Data excerpts:
□ □ □ □ □
Lemma start_refines k s c r k' :
  sched_rel k s → scdk_thread_start c k = (r, k') →
  (r ≠ Ok tt ∧ k' = k) ∨
  r = Ok tt ∧ ∃ t, thread_slot_for_cap k c = Ok t ∧ state_of k t = Some SCDK_THREAD_NEW ∧
    (∃ e, scdk_cap_check k c SCDK_RIGHT_EXEC SCDK_OBJ_THREAD = Ok e) ∧
    sched_rel k' (mk_run_state (rs_current s) (rs_dead s) (rs_queue s ++ [t]) (rs_driver s)).
Proof.
  intros HR Hrun. unfold scdk_thread_start, bind at 1, query at 1 in Hrun.
  destruct (scdk_cap_check k c _ _) as [e| |] eqn:Hc;
    [|by apply pair_equal_spec in Hrun as [<- <-]; left..].
  unfold bind at 1, query at 1 in Hrun. destruct (thread_slot_for_cap k c) as [t| |] eqn:Hs;
    [|by apply pair_equal_spec in Hrun as [<- <-]; left..].
  destruct (thread_slot_Ok _ _ _ Hs) as (slot & Ht & Hid).
  unfold bind at 1, get_thread at 1, query at 1 in Hrun. rewrite Ht in Hrun. cbn [deref] in Hrun.
  unfold bind at 1, guard at 1 in Hrun.
  destruct (_ || _); [by apply pair_equal_spec in Hrun as [<- <-]; left|]. unfold ret at 1 in Hrun.
  unfold bind at 1, guard at 1 in Hrun.
  destruct (negb _) eqn:Hst; [by apply pair_equal_spec in Hrun as [<- <-]; left|]. unfold ret at 1 in Hrun. bsplit.
  rewrite bind_modify in Hrun. set (k1 := upd_thread t _ k) in Hrun. right.
  destruct HR as [R1 R2 R3 R4 R5 R6 R7 R8 R9]. pose proof (R9 t slot Ht Hid Hst) as Hnew.
  assert (∀ st qd, valid_thread k t st qd → st = SCDK_THREAD_NEW ∧ qd = false) as Huniq.
  { intros st qd Hv. destruct (valid_unique _ _ _ _ _ _ Hv Hnew). done. }
  assert (t ∉ rs_queue s) as Htq by (intros Hin; by destruct (Huniq _ _ (qr_valid _ _ R4 t Hin))).
  assert (t ≠ rs_current s) as Htc.
  { intros ->. destruct (Huniq _ _ R5) as [E _]. unfold current_state in E. by destruct (rs_dead s). }
  assert (touched k k1 (λ j, j = t)) as T1 by (by apply upd_thread_touched).
  assert (valid_thread k1 t SCDK_THREAD_READY false) as V1 by (by apply (upd_thread_valid k t _ SCDK_THREAD_NEW false)).
  destruct (enqueue_last k1 (rs_queue s) t (upd_state_queue _ _ _ _ R4 Htq) Htq V1) as (k2 & Hen & T2 & Hq2 & Hs2).
  unfold on_error in Hrun. rewrite Hen in Hrun. apply pair_equal_spec in Hrun as [<- <-].
  assert (touched k k2 (λ j, j = t)) as T.
  { eapply touched_weaken; [eapply touched_trans; [exact T1|exact T2]|]. intros j Hj. cbv beta in Hj. tauto. }
  assert (valid_thread k2 t SCDK_THREAD_READY true) as V2 by (apply Hq2, elem_of_app; right; left).
  split; [done|]. exists t. split_and!; [done|unfold state_of; by rewrite Ht, <-Hst|by exists e|].
  split; cbn [rs_current rs_dead rs_queue rs_driver]; try (rewrite Hs2; done); try done.
  - by apply (touched_valid _ _ _ _ _ _ T).
  - intros d Hd Hne. apply (touched_valid _ _ _ _ _ _ T); [|by apply R6]. intros ->.
    by destruct (Huniq _ _ (R6 t Hd Htc)).
  - intros j Hj. destruct (decide (j = t)) as [->|].
    + by rewrite (valid_state _ _ _ _ V2) in Hj.
    + rewrite (state_of_others _ _ _ _ T) in Hj by done. by apply R7.
  - apply (new_threads_touched k k2 (λ j, j = t)); [done|done|]. intros j.
    destruct (decide (j = t)) as [->|]; [right; left|by left]. by rewrite (valid_state _ _ _ _ V2).
Qed.

(** A thread that ends. *)
Lemma die_refines k s :
  sched_rel k s → rs_dead s = false → rs_driver s ≠ Some (rs_current s) →
  sched_rel (upd_thread (rs_current s) (with_state SCDK_THREAD_DEAD) k)
    (mk_run_state (rs_current s) true (rs_queue s) (rs_driver s)).
Proof.
  intros [R1 R2 R3 R4 R5 R6 R7 R8 R9] Hdead Hdr. set (o := rs_current s) in *.
  assert (valid_thread k o SCDK_THREAD_RUNNING false) as Vo by (unfold current_state in R5; by rewrite Hdead in R5).
  set (k1 := upd_thread o _ k). assert (touched k k1 (λ j, j = o)) as T by (by apply upd_thread_touched).
  assert (valid_thread k1 o SCDK_THREAD_DEAD false) as V1 by (by apply (upd_thread_valid k o _ SCDK_THREAD_RUNNING false)).
  assert (o ∉ rs_queue s) as Hoq.
  { intros Ho. by destruct (valid_unique _ _ _ _ _ _ Vo (qr_valid _ _ R4 o Ho)) as [_ ?]. }
  split; try done.
  - by apply upd_state_queue.
  - intros d Hd Hne. apply (touched_valid _ _ _ _ _ _ T); [done|by apply R6].
  - intros t Ht. destruct (decide (t = o)) as [->|].
    + by rewrite (valid_state _ _ _ _ V1) in Ht.
    + rewrite (state_of_others _ _ _ _ T) in Ht by done. by apply R7 in Ht as [? _].
  - apply (new_threads_touched k k1 (λ j, j = o)); [done|done|]. intros t.
    destruct (decide (t = o)) as [->|]; [right; left|by left]. by rewrite (valid_state _ _ _ _ V1).
Qed.

(** Entering and leaving [scdk_scheduler_run]. *)
Lemma driver_refines k s d :
  sched_rel k s → (d = None ∨ d = Some (rs_current s) ∧ rs_dead s = false) →
  sched_rel (on_sched (with_driver d) k) (mk_run_state (rs_current s) (rs_dead s) (rs_queue s) d).
Proof.
  intros [R1 R2 R3 R4 R5 R6 R7 R8 R9] Hd.
  assert (touched k (on_sched (with_driver d) k) (λ _, False)) as T by (split; [by destruct k|done..]).
  split; cbn [rs_current rs_dead rs_queue rs_driver]; try done.
  - by apply (queue_rel_touched k _ (λ _, False)).
  - intros d' -> Hne. destruct Hd as [|[[= ->] _]]; done.
  - intros Hdd. destruct Hd as [->|[_ ?]]; [done|congruence].
Qed.
End lifecycle.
□ □ □ □ □
Task to carry out: Please return every line from the first one in the records above down to the line containing "assert (∀ st", including both, exactly as written and nothing more.

Answer section:
Lemma start_refines k s c r k' :
  sched_rel k s → scdk_thread_start c k = (r, k') →
  (r ≠ Ok tt ∧ k' = k) ∨
  r = Ok tt ∧ ∃ t, thread_slot_for_cap k c = Ok t ∧ state_of k t = Some SCDK_THREAD_NEW ∧
    (∃ e, scdk_cap_check k c SCDK_RIGHT_EXEC SCDK_OBJ_THREAD = Ok e) ∧
    sched_rel k' (mk_run_state (rs_current s) (rs_dead s) (rs_queue s ++ [t]) (rs_driver s)).
Proof.
  intros HR Hrun. unfold scdk_thread_start, bind at 1, query at 1 in Hrun.
  destruct (scdk_cap_check k c _ _) as [e| |] eqn:Hc;
    [|by apply pair_equal_spec in Hrun as [<- <-]; left..].
  unfold bind at 1, query at 1 in Hrun. destruct (thread_slot_for_cap k c) as [t| |] eqn:Hs;
    [|by apply pair_equal_spec in Hrun as [<- <-]; left..].
  destruct (thread_slot_Ok _ _ _ Hs) as (slot & Ht & Hid).
  unfold bind at 1, get_thread at 1, query at 1 in Hrun. rewrite Ht in Hrun. cbn [deref] in Hrun.
  unfold bind at 1, guard at 1 in Hrun.
  destruct (_ || _); [by apply pair_equal_spec in Hrun as [<- <-]; left|]. unfold ret at 1 in Hrun.
  unfold bind at 1, guard at 1 in Hrun.
  destruct (negb _) eqn:Hst; [by apply pair_equal_spec in Hrun as [<- <-]; left|]. unfold ret at 1 in Hrun. bsplit.
  rewrite bind_modify in Hrun. set (k1 := upd_thread t _ k) in Hrun. right.
  destruct HR as [R1 R2 R3 R4 R5 R6 R7 R8 R9]. pose proof (R9 t slot Ht Hid Hst) as Hnew.
  assert (∀ st qd, valid_thread k t st qd → st = SCDK_THREAD_NEW ∧ qd = false) as Huniq.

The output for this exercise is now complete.